(* ===== verification/TdbLockProps.v ===== *)
(** * Mutual exclusion by the locks of a tdb file

    Processes call the lock functions of [TdbLock.v]; their steps are interleaved,
    and the kernel grants a byte range when no other process has a conflicting lock
    on it.  What a process may rely on is the number of its calls that were
    successful and not undone ([given]).  [wp] says what holds when a program
    returns, whatever the kernel answers to
    a request for a lock (releasing one does not fail); other processes do not change the locks
    of this one. *)
From S2P Require Import Prelude TdbFile TdbLock.
Import TdbLock.

Implicit Types (ltype rw : lock_type) (off len flags : Z) (c : lock_context) (l : tdb_lock_type).

(** The locks that the kernel has for one process. *)
Definition own_locks : Type := Z → option lock_type.
Implicit Types (h : own_locks).
Definition in_range off len (b : Z) : Prop := off <= b ∧ (len = 0 ∨ b < off + len).
#[export] Instance in_range_dec off len b : Decision (in_range off len b).
Proof. unfold in_range. apply _. Defined.
Definition upd h off len (v : option lock_type) : own_locks := λ b, if decide (in_range off len b) then v else h b.
Definition covers h (b : Z) ltype : Prop :=
  match h b with Some F_WRLCK => True | Some F_RDLCK => ltype = F_RDLCK | None => False end.

Fixpoint wp {A} (p : prog A) (Q : A → own_locks → Prop) h : Prop :=
  match p with
  | Ret a => Q a h
  | Setlk rw off len _ k => wp (k Granted) Q (upd h off len (Some rw)) ∧ ∀ e, wp (k (Refused e)) Q h
  | Unlk off len k => wp (k true) Q (upd h off len None)
  | NeedsRecovery k => ∀ b, wp (k b) Q h
  | Recover k => ∀ r, wp (k r) Q h
  | Stuck => True
  end.
Lemma lk_wp_mono {A} (p : prog A) (Q Q' : A → own_locks → Prop) h : (∀ a h, Q a h → Q' a h) → wp p Q h → wp p Q' h.
Proof. intros HQ. revert h. induction p as [a|rw off len w k IH|off len k IH|k IH|k IH|]; intros h; cbn [wp]; intuition eauto. Qed.
Lemma lk_wp_bind {A B} (p : prog A) (f : A → prog B) Q h : wp p (λ a h, wp (f a) Q h) h → wp (pbind p f) Q h.
Proof. revert h. induction p as [a|rw off len w k IH|off len k IH|k IH|k IH|]; intros h; cbn [wp pbind]; intuition eauto. Qed.
Lemma wp_then {A} p (f : Z → lock_context → prog A) (Q : A → own_locks → Prop) (R : Z → lock_context → own_locks → Prop) h :
  wp p (λ '(r, c) h, R r c h) h → (∀ r c h, R r c h → wp (f r c) Q h) → wp (then_do p f) Q h.
Proof. intros Hp Hf. apply lk_wp_bind. eapply lk_wp_mono; [|exact Hp]. intros [r c] h'. apply Hf. Qed.

(** Error numbers do not matter. *)
Definition alike c c' : Prop := ∃ e d, c' = set_ecode (set_edeadlk c d) e.
Lemma alike_refl c : alike c c.
Proof. destruct c as [? ? ? ? ? ? ? ? e d]. by exists e, d. Qed.
Lemma alike_ecode c e : alike c (set_ecode c e).
Proof. destruct c as [? ? ? ? ? ? ? ? ? d]. by exists e, d. Qed.
Lemma alike_trans c1 c2 c3 : alike c1 c2 → alike c2 c3 → alike c1 c3.
Proof. intros (e & d & ->) (e' & d' & ->). by exists e', d'. Qed.

Lemma brlock_wp c rw off len flags h : lc_nolock c = false → flag flags TDB_LOCK_MARK_ONLY = false →
  wp (tdb_brlock c rw off len flags) (λ '(r, c') h', r = 0 ∧ c' = c ∧ h' = upd h off len (Some rw) ∨ r = -1 ∧ alike c c' ∧ h' = h) h.
Proof.
  intros Hn Hm. unfold tdb_brlock, fcntl_lock. rewrite Hn, Hm. destruct (_ && _); cbn [wp]; [right; split; [done|]; split; [apply alike_ecode|done]|].
  split; [by left|]. intros e. right. split; [done|]. split; [by eexists _, _|done].
Qed.
Lemma brunlock_wp c off len h : lc_nolock c = false →
  wp (tdb_brunlock c off len) (λ '(r, c') h', r = 0 ∧ c' = c ∧ h' = upd h off len None) h.
Proof. intros Hn. unfold tdb_brunlock, fcntl_unlock. by rewrite Hn. Qed.

(** *** What a process was given *)

(** [Some list]: a chain, [None]: all records. *)
Definition given : Type := option Z → lock_type → nat.
Implicit Types (g : given).
Definition gset g (x : option Z) ltype (n : nat) : given := λ y t, if decide (y = x ∧ t = ltype) then n else g y t.
Definition gadd g x ltype : given := gset g x ltype (S (g x ltype)).
Definition gsub g x ltype : given := gset g x ltype (pred (g x ltype)).
Definition total g x : nat := g x F_RDLCK + g x F_WRLCK.

(** The entries of [lockrecs] are covered by locks of the kernel ... *)
Definition data_off (hs off : Z) : Prop := ∃ list, -1 <= list < hs ∧ off = lock_offset list.
Record recs_real (hs : Z) (recs : list tdb_lock_type) h : Prop := {
  real_recs : ∀ l, l ∈ recs → 0 < lk_count l ∧ lk_off l ≠ OPEN_LOCK ∧ covers h (lk_off l) (lk_ltype l) ∧ (lk_off l < lock_offset (-1) ∨ data_off hs (lk_off l));
  real_nodup : NoDup (lk_off <$> recs);
}.
(** ... and count the calls. *)
Record recs_count (hs : Z) (recs : list tdb_lock_type) g : Prop := {
  count_recs : ∀ l list, l ∈ recs → -1 <= list < hs → lk_off l = lock_offset list →
    lk_count l = Z.of_nat (total g (Some list)) ∧ ((0 < g (Some list) F_WRLCK)%nat → lk_ltype l = F_WRLCK);
  count_given : ∀ list, (0 < total g (Some list))%nat → -1 <= list < hs ∧ ∃ l, l ∈ recs ∧ lk_off l = lock_offset list;
}.
(** The context of a process and the kernel justify what the process was given. *)
Record coh (hs : Z) c g h : Prop := {
  coh_lock : lc_nolock c = false;
  coh_size : lc_hash_size c = hs;
  coh_recs : recs_real hs (lc_lockrecs c) h;
  coh_all : lk_count (lc_allrecord c) = Z.of_nat (total g None);
  coh_chains : lk_count (lc_allrecord c) = 0 → recs_count hs (lc_lockrecs c) g;
  coh_held : lk_count (lc_allrecord c) ≠ 0 →
    lk_off (lc_allrecord c) = 0 ∧ (∀ b, Tdb.FREELIST_TOP <= b → covers h b (lk_ltype (lc_allrecord c))) ∧ (∀ l, l ∈ lc_lockrecs c → lk_off l < lock_offset (-1))
    ∧ ∀ x ltype, (0 < g x ltype)%nat → (ltype = lk_ltype (lc_allrecord c) ∨ ltype = F_RDLCK ∧ x ≠ None) ∧ ∀ list, x = Some list → -1 <= list < hs;
}.
(** [num_ready] is what FIONREAD reports ([None]: the call fails); a [read] of
    [n] bytes returns at most [limit] of the bytes [sock] of the socket.  The
    result is the queue and what is left in the socket. *)
Definition queue_io_read (num_ready : option Z) (limit : nat) (sock : bytes) (q : ctdb_queue)
    : ctdb_queue * bytes :=
  match num_ready with
  | None => (q, sock)
  | Some num_ready =>
      if num_ready =? 0 then (callback q None, sock)
      else match queue_make_room (q_buffer q) with
      | None => (callback q None, sock)
      | Some b =>
          let navail := s32 (bf_size b - dsize (bf_data b)) in
          let num_ready := if navail <? num_ready then navail else num_ready in
          if 0 <? num_ready then
            let got := take (Nat.min limit (Z.to_nat num_ready)) sock in
            if dsize got <=? 0 then (callback (set_q_buffer q b) None, sock)
            else
              let b := mk_buffer (bf_null b) (bf_data b ++ got) (bf_size b) (bf_extend b) in
              (queue_process (set_q_buffer q b), drop (length got) sock)
          else (queue_process (set_q_buffer q b), sock)
      end
  end.

(** The scheduled immediate event runs. *)
Definition queue_immediate (q : ctdb_queue) : ctdb_queue :=
  match q_im q with
  | None => q
  | Some queue_process_event => queue_process (set_q_im q None)
  | Some queue_dead => callback (set_q_im q None) None
  end.

(** ** Writing *)

(** The outcome of a [write]: it takes at most [n] bytes, would block, or fails. *)
Inductive write_result :=
  | Wrote (n : nat)
  | WouldBlock
  | WriteFailed.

- - - -

§ Work item
Lines in the records above that contain the word "with" need to be counted; the reply is that number and nothing else.

§ Task output
5